After being away for five days, we returned to our Groveland home to find the ground concealed beneath a blanket of leaves. Maple and sycamore leaves covered the grass along with culm covers from our many bamboos.
|Maple, sycamore and bamboo leaves and culm covers|
Prior to our getaway, I’d been watching swamp maples put on a flashy show. Although they hadn’t yet begun to fall in earnest, many leaves on deciduous trees had turned bright red, a darker scarlet, rusty orange and even yellow.
|Swamp maple tree putting on a show|
Sycamore trees, which hold onto their leaves the longest, released their leafy headdress en masse while we were gone. As we drove in the driveway, the car’s tires crunched over a crusty coating of large, brown leathery leaves. The yard and walkways were covered. The gutters, too. And when we opened the garage doors to drive inside, a frenzy of sycamore leaves followed us.

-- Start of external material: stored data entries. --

(** * WitnessChain location-proof plugin: stamp pipeline, verifier and evaluator

    A shallow embedding of the TypeScript sources

      - [collect.ts]   ([signalsFromChallengeResult]),
      - [create.ts]    ([createWitnessChainStamp]),
      - [index.ts]     ([WitnessChainPlugin.sign]),
      - [verify.ts]    ([verifyWitnessChainStamp]),
      - [evaluate.ts]  ([temporalOverlap], [evaluateWitnessChainStamp]),

    followed by the properties established about them.

    Number model.  JavaScript numbers are embedded as exact rationals
    ([Q]); equality of numbers is [Qeq].  IEEE-754 rounding, [NaN] and the
    infinities are outside the model.  Two operations of the sources can
    leave the rationals on inputs of the model: the division by the
    effective radius in the evaluator, and every property below that
    depends on the value of that quotient assumes a radius other than 0;
    and the reading of a date from a string, and every property below
    that depends on the instant read assumes that the string is a date. *)

From Stdlib Require Import QArith Qminmax Qround Lqa ZArith Lia.
From Stdlib Require Import String Ascii List.
From stdpp Require Import base option list gmap strings pretty.

Local Open Scope string_scope.
Set Warnings "-register-all".

(** ** JavaScript values and builtins *)

(** Values of type [unknown]: what [Record<string, unknown>] objects hold. *)
Inductive jsval : Type :=
| VUndefined
| VNull
| VBool (b : bool)
| VNum (q : Q)
| VStr (s : string)
| VObj (fields : list (string * jsval)).

(** [typeof v === 'boolean'] *)
Definition is_boolean (v : jsval) : bool :=
  match v with VBool _ => true | _ => false end.

(** [v === true] *)
Definition is_true (v : jsval) : bool :=
  match v with VBool true => true | _ => false end.

(** [v !== undefined] *)
Definition is_defined (v : jsval) : bool :=
  match v with VUndefined => false | _ => true end.

(** [obj[key]] on a [Record<string, unknown>]: a missing key reads as
    [undefined]. *)
Definition prop (obj : gmap string jsval) (key : string) : jsval :=
  default VUndefined (obj !! key).

(** Thrown exceptions carry their message ([e.message] / [String(e)]). *)
Inductive Exc (A : Type) : Type :=
| Ok (a : A)
| Throw (msg : string).
Arguments Ok {A} a.
Arguments Throw {A} msg.

(** [String.prototype.toLowerCase] on the ASCII range (identities are
    hex-encoded addresses). *)
Definition lower_ascii (c : ascii) : ascii :=
  let n := nat_of_ascii c in
  if (65 <=? n)%nat && (n <=? 90)%nat then ascii_of_nat (n + 32) else c.

Fixpoint toLowerCase (s : string) : string :=
  match s with
  | EmptyString => EmptyString
  | String c r => String (lower_ascii c) (toLowerCase r)
  end.

Definition Qltb (x y : Q) : bool := negb (Qle_bool y x).

(** [Math.floor], [Math.ceil], [Math.round] (round half up). *)
Definition Math_floor (x : Q) : Q := inject_Z (Qfloor x).
Definition Math_ceil (x : Q) : Q := inject_Z (Qceiling x).
Definition Math_round (x : Q) : Q := inject_Z (Qfloor (x + (1#2))).

(** ** Data model (types.ts and the SDK types the sources use) *)

Record GeoClaims : Type := { latitude : Q; longitude : Q; radius : Q }.

Record ChallengeOutcome : Type :=
  { challenge_succeeded : bool; ping_delay : Q }.

Record ConsolidatedResult : Type :=
  { KnowLoc : bool;
    KnowLocUncertainty : Q;
    ipapi_co : option bool;
    ipregistry : option bool;
    maxmind : option bool;
    verified : bool }.

Record WitnessChainChallengeResult : Type :=
  { id : string;
    challenge_start_time : string;
    challenger : string;
    challenger_id : string;
    challenger_claims : GeoClaims;
    claims : GeoClaims;
    result : ChallengeOutcome;
    message : string;
    signature : string;
    consolidated_result : ConsolidatedResult }.

(** The [location] member: absent ([undefined], which
    [!stamp.location] guards against), a string identifier, an object
    with a [coordinates] member read as [[lon, lat]] (the cast to
    [number[]]), or an object without one.  [null] is not a value of the
    declared type and is no value of [Location]; what the verifier and
    the evaluator do when a caller passes it all the same is in
    [verifyWitnessChainStamp_on] and [evaluateWitnessChainStamp_on]. *)
Inductive Location : Type :=
| LocAbsent
| LocId (s : string)
| LocGeo (lon lat : Q)
| LocNoCoordinates.

Record TimeWindow : Type := { tw_start : Q; tw_end : Q }.

Record Subject : Type := { scheme : string; subject_value : string }.

Record Signature : Type :=
  { sig_signer : Subject;
    sig_algorithm : string;
    sig_value : string;
    sig_timestamp : Q }.

(** [stamp.signals], with the members the sources read or write, typed
    by the casts the sources apply to them. *)
Record Signals : Type :=
  { challengeResult : option WitnessChainChallengeResult;
    challengeId : option string;
    signal_challenger : option string;
    challengerId : option string;
    challengerClaims : option GeoClaims;
    proverClaims : option GeoClaims;
    challengeSucceeded : option bool;
    pingDelayMicroseconds : option Q;
    consolidatedResult : option (gmap string jsval);
    knowLocUncertaintyKm : option Q }.

(** A stamp object.  [UnsignedLocationStamp] declares no [signatures]
    member and [LocationStamp] declares one; a value of the latter is
    assignable to the former, so one record with an optional member
    describes both. *)
Record Stamp : Type :=
  { lpVersion : string;
    locationType : string;
    location : Location;
    srs : string;
    temporalFootprint : option TimeWindow;
    plugin : string;
    pluginVersion : string;
    signals : Signals;
    signatures : option (list Signature) }.

Record LocationClaim : Type :=
  { claim_location : Location;
    claim_radius : Q;
    claim_time : TimeWindow }.

Record RawSignalsData : Type :=
  { data_challengeResult : option WitnessChainChallengeResult;
    data_proverClaims : option GeoClaims;
    data_proverId : option string }.

Record RawSignals : Type :=
  { rs_plugin : string; rs_timestamp : Q; rs_data : RawSignalsData }.

Record StampSigner : Type :=
  { signer : Subject;
    algorithm : string;
    signer_sign : string -> Exc string }.

Record StampVerificationResult : Type :=
  { valid : bool;
    signaturesValid : bool;
    structureValid : bool;
    signalsConsistent : bool;
    details : gmap string jsval }.

Record CredibilityVector : Type :=
  { supportsClaim : bool;
    score : Q;
    spatial : Q;
    temporal : Q;
    cv_details : gmap string jsval }.

(** Capabilities of the host the sources call into. *)
Class Host : Type :=
  { (** [ethers.verifyMessage(message, signature)] *)
    verifyMessage : string -> string -> Exc string;
    (** [JSON.stringify] on stamp objects *)
    JSON_stringify : Stamp -> string;
    (** [new Date(s).getTime()], in milliseconds, in the process the
        host stands for: a function of the string alone for timestamps
        with a zone designator such as the fixture's
        ["2026-01-15T12:00:00Z"], and of the time zone of the process
        too for the others ([in_zone]); [NaN], for a string that is no
        date, is outside the number model ([with_Date]) *)
    Date_getTime : string -> Q;
    (** [Math.PI], [Math.sin], [Math.cos], [Math.asin], [Math.sqrt] *)
    Math_PI : Q;
    Math_sin : Q -> Q;
    Math_cos : Q -> Q;
    Math_asin : Q -> Q;
    Math_sqrt : Q -> Q }.

(** The ambient state a call can observe besides its host: the clock
    behind [Date.now()]. *)
Record World : Type := { clock_ms : Q }.

(** A call: it may read the ambient state and may throw. *)
Definition Prog (A : Type) : Type := World -> Exc A.

Definition pure {A} (a : A) : Prog A := fun _ => Ok a.
Definition raise {A} (msg : string) : Prog A := fun _ => Throw msg.
Definition andThen {A B} (m : Prog A) (k : A -> Prog B) : Prog B :=
  fun w => match m w with Ok a => k a w | Throw e => Throw e end.
Definition Date_now : Prog Q := fun w => Ok (clock_ms w).
Definition await {A} (r : Exc A) : Prog A := fun _ => r.

(** Objects live in a store and are passed by reference; an object
    literal allocates a new cell and leaves every other cell alone. *)
Abbreviation Store := (list Stamp).

(** [details]: the assignments [details.k = v] in program order, and the
    object they leave behind. *)
Definition assign (m : gmap string jsval) (kv : string * jsval) : gmap string jsval :=
  <[kv.1 := kv.2]> m.
Definition details_of (writes : list (string * jsval)) : gmap string jsval :=
  foldl assign ∅ writes.

(** A verifier step: it updates the three flags and [details], and may
    throw; the state reached when an exception is thrown is kept, as a
    [catch] block sees it. *)
Record VState : Type :=
  { st_signaturesValid : bool;
    st_structureValid : bool;
    st_signalsConsistent : bool;
    st_details : list (string * jsval) }.

Definition Verifier (A : Type) : Type := VState -> Exc A * VState.

Definition vret {A} (a : A) : Verifier A := fun st => (Ok a, st).
Definition vbind {A B} (m : Verifier A) (k : A -> Verifier B) : Verifier B :=
  fun st => match m st with
            | (Ok a, st') => k a st'
            | (Throw e, st') => (Throw e, st')
            end.
Definition call {A} (r : Exc A) : Verifier A := fun st => (r, st).
Definition try_catch (body : Verifier unit) (handler : string -> Verifier unit)
  : Verifier unit :=
  fun st => match body st with
            | (Ok a, st') => (Ok a, st')
            | (Throw e, st') => handler e st'
            end.
Definition set_signaturesValid (b : bool) : Verifier unit :=
  fun st => (Ok tt, {| st_signaturesValid := b;
                       st_structureValid := st_structureValid st;
                       st_signalsConsistent := st_signalsConsistent st;
                       st_details := st_details st |}).
Definition set_structureValid (b : bool) : Verifier unit :=
  fun st => (Ok tt, {| st_signaturesValid := st_signaturesValid st;
                       st_structureValid := b;
                       st_signalsConsistent := st_signalsConsistent st;
                       st_details := st_details st |}).
Definition set_signalsConsistent (b : bool) : Verifier unit :=
  fun st => (Ok tt, {| st_signaturesValid := st_signaturesValid st;
                       st_structureValid := st_structureValid st;
                       st_signalsConsistent := b;
                       st_details := st_details st |}).
(** [details.key = v] *)
Definition set_detail (key : string) (v : jsval) : Verifier unit :=
  fun st => (Ok tt, {| st_signaturesValid := st_signaturesValid st;
                       st_structureValid := st_structureValid st;
                       st_signalsConsistent := st_signalsConsistent st;
                       st_details := (st_details st ++ [(key, v)])%list |}).
Definition when (c : bool) (body : Verifier unit) : Verifier unit :=
  if c then body else vret tt.
Fixpoint for_of {A} (l : list A) (body : A -> Verifier unit) : Verifier unit :=
  match l with
  | [] => vret tt
  | x :: rest => vbind (body x) (fun _ => for_of rest body)
  end.

Notation "a >> b" := (vbind a (fun _ => b))
  (at level 90, right associativity, only parsing).
Notation "'do*' x ':=' m 'in' k" := (vbind m (fun x => k))
  (at level 10, x name, m at level 100, k at level 200, only parsing).

Definition initial_state : VState :=
  {| st_signaturesValid := true;
     st_structureValid := true;
     st_signalsConsistent := true;
     st_details := [] |}.

(** [!s] on an optional string: absent or empty. *)
Definition falsy_string (s : option string) : bool :=
  match s with
  | None => true
  | Some s => bool_decide (s = "")
  end.

(** [!stamp.location] *)
Definition falsy_location (l : Location) : bool :=
  match l with
  | LocAbsent => true
  | LocId s => bool_decide (s = "")
  | _ => false
  end.

Definition is_absent {A} (o : option A) : bool :=
  match o with None => true | Some _ => false end.

(** [const { signatures: _, ...unsigned } = stamp] *)
Definition without_signatures (stamp : Stamp) : Stamp :=
  {| lpVersion := lpVersion stamp;
     locationType := locationType stamp;
     location := location stamp;
     srs := srs stamp;
     temporalFootprint := temporalFootprint stamp;
     plugin := plugin stamp;
     pluginVersion := pluginVersion stamp;
     signals := signals stamp;
     signatures := None |}.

Although autumn in Central Florida is not as obvious as it is in other parts of the country, assorted deciduous trees still manage to put on an impressive performance. During a month when Northerners tend to shovel snow, Floridians are busy raking leaves. That is, if they rake leaves at all, which I don’t normally do. The only time I pick up a rake is when my grandchildren visit. Then I try to create as big a pile as I can so my baby grands can jump, hide and throw leaves in the air. They love doing that.
|Baby grands having a grand ol' time playing in the leaves|
Coming home to a such an obvious seasonal shift reminds me how different the reality of living in Central Florida is from the way most non-residents imagine our state to be. I can’t tell you how many times I’ve heard non-residents say they couldn’t live in Florida because they’d miss the seasons.
Miss the seasons? But we have so many!
Right now, Central Floridians are experiencing autumn. It’s also the start of strawberry season, and the time of year when oranges begin to ripen. My tangerine tree is heavy with fruit, and a lady down the road who has a small backyard citrus grove is already displaying bags of navels at her front yard farm stand.
In another couple months, it will be loquat season, and I can already smell the beige blossoms’ subtle scent when I walk by a loquat tree. Mulberry season begins in February, followed shortly after by the beginning of the blackberry and blueberry time of year.
|Loquat blossoms a'flowering|
And then there are all the flowering plants and grasses.
Have you noticed all the muhly grass currently blooming? The University of Florida Garden Solutions website calls muhly grass a ‘gardening superstar’ that puts on a fabulous show every fall without needing special attention. Muhly’s soft, feathery pinkish-purple plumes add pizzazz to even the most ordinary landscape. This Florida native grows in small dividable clumps that reach a height of about five feet. A white-plumed variety is also available.
While I haven’t added muhly grass to my landscape yet, it’s on my wish list for the future. Until then, I’m content with other ornamentals that add color and fragrance to the yard. During Confederate jasmine season — early summer — the clay wall by our driveway is transformed into a sweet, scented spectacle. Jasmine’s small white flowers pack a powerful punch, igniting the atmosphere with an intoxicating aroma. Brunfelsia, better known as yesterday-today-and-tomorrow plant because of the way its blooms change colors from white to dark pink, is another favorite aromatic plant. Brunfelsia season begins just after the New Year and continues for several months.
|White, pink and purple - the three colors of Yesterday-today-and-tomorrow flowers|
In addition to all the flowers that grow in the Sunshine State, vegetable gardeners like my husband Ralph have multiple planting seasons. Gardeners can begin to sow seeds in August for autumn harvests, and edibles can continue being sown and grown throughout the winter. Although the heat of summer hampers many vegetables, certain varieties tolerate it to provide garden fanatics like my spouse to continue planting and harvesting.
|Ralph working in his raised-container vegetable garden|
Here in Central Florida, seasons may not be as dramatic in the same way they are in other parts of the country, but they have their own special flavor, distinction and beauty. There’s no shortage of seasonal changes. Quite the opposite.
There are so many changes, it’s hard to keep track of them all. I’d list more, but right now there’s raking to do. Our grandchildren are coming over to visit and it looks like a perfect autumn day to jump in a big pile of leaves.